Definition cur {A} (f : COUNTER_UNIT -> A) : X A := fun s =>
  match timers s !! Z.to_nat (pcu s) with Some u => Ret (f u) s | None => Undefined end.
Definition upd (f : COUNTER_UNIT -> COUNTER_UNIT) : X unit := fun s =>
  match timers s !! Z.to_nat (pcu s) with
  | Some u => Ret tt (SET_timers (<[Z.to_nat (pcu s) := f u]> (timers s)) s)
  | None => Undefined
  end.
Definition at_timer (i : Z) : X bool := gets (fun s => pcu s =? i).
Definition select (i : Z) : X unit := modify (SET_pcu i).
Definition cdiv (a b : Z) : X Z := if b =? 0 then undefined else ret (a / b).

(** ** Time *)

Definition getIdealTime : X timeval := gets idealtime.
Definition getHostSysTime : X timeval :=
  t <- host_gettimeofday ;;
  i <- gets idealtime ;;
  ret (if (tv_sec t <? tv_sec i) || (tv_usec t <? tv_usec i) && (tv_sec t =? tv_sec i) then i else t).

Definition get_time : X timeval :=
  g <- cur getTime ;;
  match g with
  | None => undefined
  | Some IdealTime => getIdealTime
  | Some HostSysTime => getHostSysTime
  end.

Definition updateIdealTime : X unit :=
  modify (fun s =>
    let usec := s32 (tv_usec (idealtime s) + idealInterval s) in
    SET_idealtime (if 1000000 <? usec then mkTime (s32 (tv_sec (idealtime s) + 1)) (usec - 1000000)
                   else mkTime (tv_sec (idealtime s)) usec) s).

Definition timestamp : X unit :=
  upd (SET_lastTicks 0) ;; t <- get_time ;; upd (SET_activationTime t).

Definition timer_conv (count : Z) : X Z :=
  b <- cur bcd ;;
  ret (if count =? 0 then (if b =? BCD then 10000 else 0x10000) else count).

Definition clocksSinceCounterActivated : X (Z * timeval) :=
  first <- cur activationTime ;;
  now <- get_time ;;
  ret (clocks_between first now, now).

(** ** Output *)

Definition outputWaveForm (dly lowclocks hiclocks lohi repeat : Z) : X unit :=
  upd (fun u => SET_out (mkWave (s32 lowclocks) (s32 hiclocks)
                  (if repeat =? REPEAT then s32 (u32 (lowclocks + hiclocks)) else period (out u)) lohi repeat) u) ;;
  two <- at_timer 2 ;;
  when two (host_timer2_waveform dly lowclocks hiclocks lohi repeat) ;;
  upd (SET_delay 0).

Definition outputLow : X unit := outputWaveForm 0 INDEFINITE 0 STARTLO NOREPEAT.
Definition outputHigh : X unit := outputWaveForm 0 0 INDEFINITE STARTHI NOREPEAT.

Definition setOutputAfterMode : X unit :=
  mode <- cur m ;;
  if mode =? INT_ON_TERMINALCOUNT then outputLow
  else if (PROG_ONESHOT <=? mode) && (mode <=? HW_TRIG_STROBE) then outputHigh
  else ret tt.

(** ** Interrupts of counter 0 *)

Definition timer_generate_int (n : Z) : X unit :=
  s <- get ;;
  if hack_active s then
    if negb (too_soon_after_previous s) then
      ica_hw_interrupt ;;
      modify (fun s => SET_ticks_lost_this_time false (SET_too_soon_after_previous true s)) ;;
      add_q_event_i timer_no_longer_too_soon_event HOST_TIMER_TOOLONG_DELAY 0
    else modify (SET_ticks_lost_this_time true)
  else ica_hw_interrupt.

Definition timer_no_longer_too_soon (dummy : Z) : X unit :=
  modify (SET_too_soon_after_previous false) ;;
  lost <- gets ticks_lost_this_time ;;
  when lost (timer_generate_int 1).

(** The interrupts of [MAX_BACK_SECS] seconds. *)
Definition backlog (modulo : Z) : X Z := cdiv (1193180 * MAX_BACK_SECS) modulo.

Definition timer_multiple_ints (num_ints : Z) : X unit :=
  timer_generate_int 1 ;;
  more <- gets more_timer_mult ;;
  modify (SET_more_timer_mult 0) ;;
  most <- gets max_backlog ;;
  let num_ints := s32 (s32 (num_ints - 1) + more) in
  let num_ints := if most <? u32 num_ints then s32 most else num_ints in
  if num_ints =? 0 then
    modify (SET_active_int_event false) ;;
    t <- gets timers ;;
    match t with
    | [] => undefined
    | u :: _ => b <- backlog (initialCount u) ;; modify (SET_max_backlog b)
    end
  else
    d <- gets timer_multiple_delay ;;
    add_q_event_t timer_multiple_ints_event d num_ints.

Definition issueIREQ0 (n : Z) : X unit :=
  s <- get ;;
  if ticks_blocked s =? 0 then
    when (timer_int_enabled s)
      (if active_int_event s then
         d <- cdiv SYSTEM_TICK_INTV (u32 (n + 1)) ;;
         let int_delay := u16 d in
         when (int_delay <? timer_multiple_delay s) (modify (SET_timer_multiple_delay int_delay)) ;;
         modify (fun s => SET_more_timer_mult (u32 (more_timer_mult s + n)) s)
       else
         modify (SET_timer_multiple_delay (SYSTEM_TICK_INTV .>> 1)) ;;
         if n =? 1 then timer_generate_int 1
         else
           timer_generate_int 1 ;;
           d <- cdiv SYSTEM_TICK_INTV n ;;
           let d := if d =? 0 then 1 else d in
           modify (fun s => SET_active_int_event true (SET_timer_multiple_delay d s)) ;;
           add_q_event_t timer_multiple_ints_event d (s32 (n - 1)))
  else when (0 <? ticks_blocked s) (modify (fun s => SET_ticks_blocked (ticks_blocked s - 1) s)).

(** ** Counting *)

Definition guess : X Z :=
  mt <- cur microtick ;;
  when (mt =? 0)
    (upd (fun u => SET_saveCount (Count u) u) ;;
     t <- gets ticksPerIdealInterval ;;
     g <- cur guessesPerHostTick ;;
     f <- cdiv (u32 (t * 7) .>> 3) (u32 g) ;;
     upd (SET_timeFrig (s32 f))) ;;
  so_far <- cur guessesSoFar ;;
  upd (SET_guessesSoFar (s32 (so_far + 1))) ;;
  g <- cur guessesPerHostTick ;;
  when (g <? so_far) (upd (fun u => SET_timeFrig (s32 ((timeFrig u .>> 1) + 1)) u)) ;;
  upd (fun u => SET_microtick (s32 (microtick u + timeFrig u)) u) ;;
  cur (fun u => u32 (microtick u + lastTicks u)).

Definition throwaway : X unit :=
  upd (fun u => SET_guessesSoFar 2 (SET_guessesPerHostTick (s32 (guessesPerHostTick u + guessesSoFar u) .>> 1) u)) ;;
  upd (fun u => if microtick u =? 0 then u else SET_microtick 0 (SET_Count (saveCount u) u)).

Definition setLastWrap (nclocks : Z) (now : timeval) : X unit :=
  upd (fun u => SET_lastTicks nclocks (SET_activationTime (clocks_before nclocks now) u)).

(** How often a counter with this modulus has wrapped after so many clocks, the clocks
    since, and the modulus they are of; [None] is a division by zero. *)
Definition wraps (mode ticks modulo : Z) : option (Z * Z * Z) :=
  if ticks <? modulo then Some (0, ticks, modulo)
  else
    let t := ticks - modulo in
    let modulo := if mode =? INT_ON_TERMINALCOUNT then 0x10000 else modulo in
    if modulo <=? t then
      if modulo =? 0 then None else Some (1 + t / modulo, t mod modulo, modulo)
    else Some (1, t, modulo).

Definition updateCount (ticks : Z) (now : timeval) : X Z :=
  modulo <- cur initialCount ;;
  two <- at_timer 2 ;;
  last <- cur lastTicks ;;
  let ticks := if two && (u32 (ticks - last) =? 0) then 2 else ticks in
  let estimated := s32 (ticks - last) <=? 0 in
  ticks <- (if estimated then guess else throwaway ;; upd (SET_lastTicks ticks) ;; ret ticks) ;;
  mode <- cur m ;;
  match wraps mode ticks modulo with
  | None => undefined
  | Some (wrap, ticks, modulo) =>
      upd (SET_Count (u16 (modulo - ticks))) ;;
      let wrap := if estimated then 0 else wrap in
      when (negb (wrap =? 0)) (c <- cur Count ;; setLastWrap (u32 (modulo - c)) now) ;;
      ret wrap
  end.

Definition updateCounter : X unit :=
  mode <- cur m ;;
  if (mode =? INT_ON_TERMINALCOUNT) || (mode =? RATE_GEN) || (mode =? SQUAREWAVE_GEN) then
    g <- cur gate ;;
    if g =? GATE_SIGNAL_LOW then ret tt else
    let! (nticks, now) := clocksSinceCounterActivated ;;
    wrap <- updateCount nticks now ;;
    when (negb (wrap =? 0)) (upd (fun u => SET_tickadjust (Count u) u)) ;;
    when ((mode =? INT_ON_TERMINALCOUNT) && negb (wrap =? 0)) (upd (SET_tc 1)) ;;
    zero <- at_timer 0 ;;
    when (zero && negb (wrap =? 0)) (issueIREQ0 (if mode =? INT_ON_TERMINALCOUNT then 1 else wrap))
  else if (PROG_ONESHOT <=? mode) && (mode <=? HW_TRIG_STROBE) then
    t <- cur tc ;;
    if negb (t =? 0) then ret tt else
    let! (nticks, now) := clocksSinceCounterActivated ;;
    wrap <- updateCount nticks now ;;
    when (negb (wrap =? 0)) (upd (fun u => SET_tc 1 (SET_Count 0 u)))
  else ret tt.

Definition loadCounter : X unit :=
  u <- cur (fun u => u) ;;
  let modulo := (outbmsb u .<< 8) .| outblsb u in
  let modulo :=
    if bcd u =? BCD then (if negb (modulo =? 0) then bcd_to_bin modulo else 10000)
    else if modulo =? 0 then 0x10000 else modulo in
  upd (fun u => SET_newCount USED (SET_tc 0 (SET_Count (u16 modulo) (SET_initialCount modulo u)))) ;;
  zero <- at_timer 0 ;;
  when zero
    (ica_hw_interrupt_cancel ;;
     maxback <- backlog modulo ;;
     modify (fun s => if max_backlog s <? maxback then SET_max_backlog maxback s else s)).

(** The count for the latch. *)
Definition readCounter : X unit :=
  updateCounter ;;
  upd (fun u =>
    let countread := if bcd u =? BCD then bin_to_bcd (Count u) else Count u in
    SET_latchvaluelsb (countread .& 0xff) (SET_latchvaluemsb (u8 (countread .>> 8)) u)).

(** The high and low half of a square wave. *)
Definition halves (count adjustedCount : Z) : Z * Z :=
  if count .& 1 =? 0 then (adjustedCount .>> 1, adjustedCount .>> 1)
  else ((adjustedCount - 1) .>> 1, (adjustedCount + 1) .>> 1).

Definition adjust : X unit := upd (fun u => SET_Count (u16 (Count u - tickadjust u)) u).

Definition runCount : X unit :=
  c <- cur Count ;;
  adjustedCount <- timer_conv c ;;
  upd (fun u => SET_state (stateOnGate u) u) ;;
  mode <- cur m ;;
  if mode =? INT_ON_TERMINALCOUNT then
    d <- cur delay ;; outputWaveForm d adjustedCount INDEFINITE STARTLO NOREPEAT
  else if mode =? PROG_ONESHOT then
    loadCounter ;; d <- cur delay ;; outputWaveForm d adjustedCount INDEFINITE STARTLO NOREPEAT ;; adjust
  else if mode =? RATE_GEN then
    loadCounter ;; d <- cur delay ;; outputWaveForm d 1 (u32 (adjustedCount - 1)) STARTHI REPEAT ;; adjust
  else if mode =? SQUAREWAVE_GEN then
    loadCounter ;;
    c <- cur Count ;;
    let '(lowticks, hiticks) := halves c adjustedCount in
    d <- cur delay ;; outputWaveForm d lowticks hiticks STARTHI REPEAT ;; adjust
  else if mode =? SW_TRIG_STROBE then
    d <- cur delay ;; outputWaveForm d 1 adjustedCount STARTHI NOREPEAT
  else if mode =? HW_TRIG_STROBE then
    loadCounter ;; d <- cur delay ;; outputWaveForm d 1 adjustedCount STARTHI NOREPEAT
  else ret tt.

Definition startCounting : X unit := timestamp ;; runCount.

(** ** What a complete count and an open gate lead to *)

Definition CounterBufferLoaded : X unit :=
  upd (SET_actionOnWtComplete (Some w_timererror)) ;;
  loadCounter ;;
  g <- cur gate ;;
  mode <- cur m ;;
  zero <- at_timer 0 ;;
  if negb (g =? GATE_SIGNAL_LOW) then
    when zero (modify (SET_timer_int_enabled true)) ;;
    timestamp ;;
    c <- cur Count ;;
    adjustedCount <- timer_conv c ;;
    d <- cur delay ;;
    if mode =? INT_ON_TERMINALCOUNT then
      outputWaveForm d adjustedCount INDEFINITE STARTLO NOREPEAT ;; adjust ;; upd (SET_state (Some st_Counting0))
    else if mode =? PROG_ONESHOT then
      outputWaveForm d adjustedCount INDEFINITE STARTLO NOREPEAT ;; adjust ;; upd (SET_state (Some st_Counting1))
    else if mode =? RATE_GEN then
      outputWaveForm d 1 (u32 (adjustedCount - 1)) STARTHI REPEAT ;; adjust ;; upd (SET_state (Some st_Counting_2_3))
    else if mode =? SQUAREWAVE_GEN then
      (let '(lowticks, hiticks) := halves c adjustedCount in
       outputWaveForm d lowticks hiticks STARTHI REPEAT) ;; adjust ;; upd (SET_state (Some st_Counting_2_3))
    else
      outputWaveForm d 1 adjustedCount STARTHI NOREPEAT ;; adjust ;; upd (SET_state (Some st_Counting_4_5))
  else
    when zero (modify (SET_timer_int_enabled false)) ;;
    upd (fun u => SET_actionOnGateEnabled (Some g_startCounting) (SET_state (Some st_awaitingGate) u)) ;;
    upd (SET_stateOnGate (Some
      (if mode =? INT_ON_TERMINALCOUNT then st_Counting0
       else if mode =? PROG_ONESHOT then st_Counting1
       else if (mode =? RATE_GEN) || (mode =? SQUAREWAVE_GEN) then st_Counting_2_3
       else st_Counting_4_5))).

Definition unfreeze : X unit :=
  f <- cur freezeCounter ;;
  when (negb (f =? 0)) (upd (SET_freezeCounter 0) ;; timestamp).

Definition resumeCounting0onGate : X unit :=
  unfreeze ;;
  n <- cur newCount ;;
  match n with AVAILABLE => loadCounter | USED => ret tt end ;;
  t <- cur tc ;;
  if t =? 0 then timestamp ;; upd (SET_stateOnGate (Some st_Counting0)) ;; runCount
  else upd (SET_state (Some st_Counting0)).

Definition resumeCounting0 : X unit :=
  unfreeze ;;
  n <- cur newCount ;;
  match n with AVAILABLE => loadCounter | USED => ret tt end ;;
  t <- cur tc ;;
  if t =? 0 then upd (SET_stateOnGate (Some st_Counting0)) ;; runCount
  else upd (SET_state (Some st_Counting0)) ;; match n with AVAILABLE => adjust | USED => ret tt end.

Definition counting_2_3_4 (mode : Z) : state_function :=
  if (mode =? RATE_GEN) || (mode =? SQUAREWAVE_GEN) then st_Counting_2_3 else st_Counting_4_5.

Definition resumeCounting_2_3_4_onGate : X unit :=
  n <- cur newCount ;;
  match n with AVAILABLE => loadCounter | USED => ret tt end ;;
  upd (fun u => SET_stateOnGate (Some (counting_2_3_4 (m u))) u) ;;
  timestamp ;; runCount.

Definition resumeCounting_2_3_4 : X unit :=
  n <- cur newCount ;;
  match n with AVAILABLE => upd (fun u => SET_delay (Count u) u) ;; loadCounter | USED => ret tt end ;;
  upd (fun u => SET_stateOnGate (Some (counting_2_3_4 (m u))) u) ;;
  runCount.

☆ ☆ ☆ ☆ ☆ ☆ ☆

Could you write out, exactly as they stand, only the lines above that begin at the line with "most <- gets max_backlog ;;" and stop after the line with "so_far <- cur guessesSoFar ;;"?

  most <- gets max_backlog ;;
  let num_ints := s32 (s32 (num_ints - 1) + more) in
  let num_ints := if most <? u32 num_ints then s32 most else num_ints in
  if num_ints =? 0 then
    modify (SET_active_int_event false) ;;
    t <- gets timers ;;
    match t with
    | [] => undefined
    | u :: _ => b <- backlog (initialCount u) ;; modify (SET_max_backlog b)
    end
  else
    d <- gets timer_multiple_delay ;;
    add_q_event_t timer_multiple_ints_event d num_ints.

Definition issueIREQ0 (n : Z) : X unit :=
  s <- get ;;
  if ticks_blocked s =? 0 then
    when (timer_int_enabled s)
      (if active_int_event s then
         d <- cdiv SYSTEM_TICK_INTV (u32 (n + 1)) ;;
         let int_delay := u16 d in
         when (int_delay <? timer_multiple_delay s) (modify (SET_timer_multiple_delay int_delay)) ;;
         modify (fun s => SET_more_timer_mult (u32 (more_timer_mult s + n)) s)
       else
         modify (SET_timer_multiple_delay (SYSTEM_TICK_INTV .>> 1)) ;;
         if n =? 1 then timer_generate_int 1
         else
           timer_generate_int 1 ;;
           d <- cdiv SYSTEM_TICK_INTV n ;;
           let d := if d =? 0 then 1 else d in
           modify (fun s => SET_active_int_event true (SET_timer_multiple_delay d s)) ;;
           add_q_event_t timer_multiple_ints_event d (s32 (n - 1)))
  else when (0 <? ticks_blocked s) (modify (fun s => SET_ticks_blocked (ticks_blocked s - 1) s)).

(** ** Counting *)

Definition guess : X Z :=
  mt <- cur microtick ;;
  when (mt =? 0)
    (upd (fun u => SET_saveCount (Count u) u) ;;
     t <- gets ticksPerIdealInterval ;;
     g <- cur guessesPerHostTick ;;
     f <- cdiv (u32 (t * 7) .>> 3) (u32 g) ;;
     upd (SET_timeFrig (s32 f))) ;;
  so_far <- cur guessesSoFar ;;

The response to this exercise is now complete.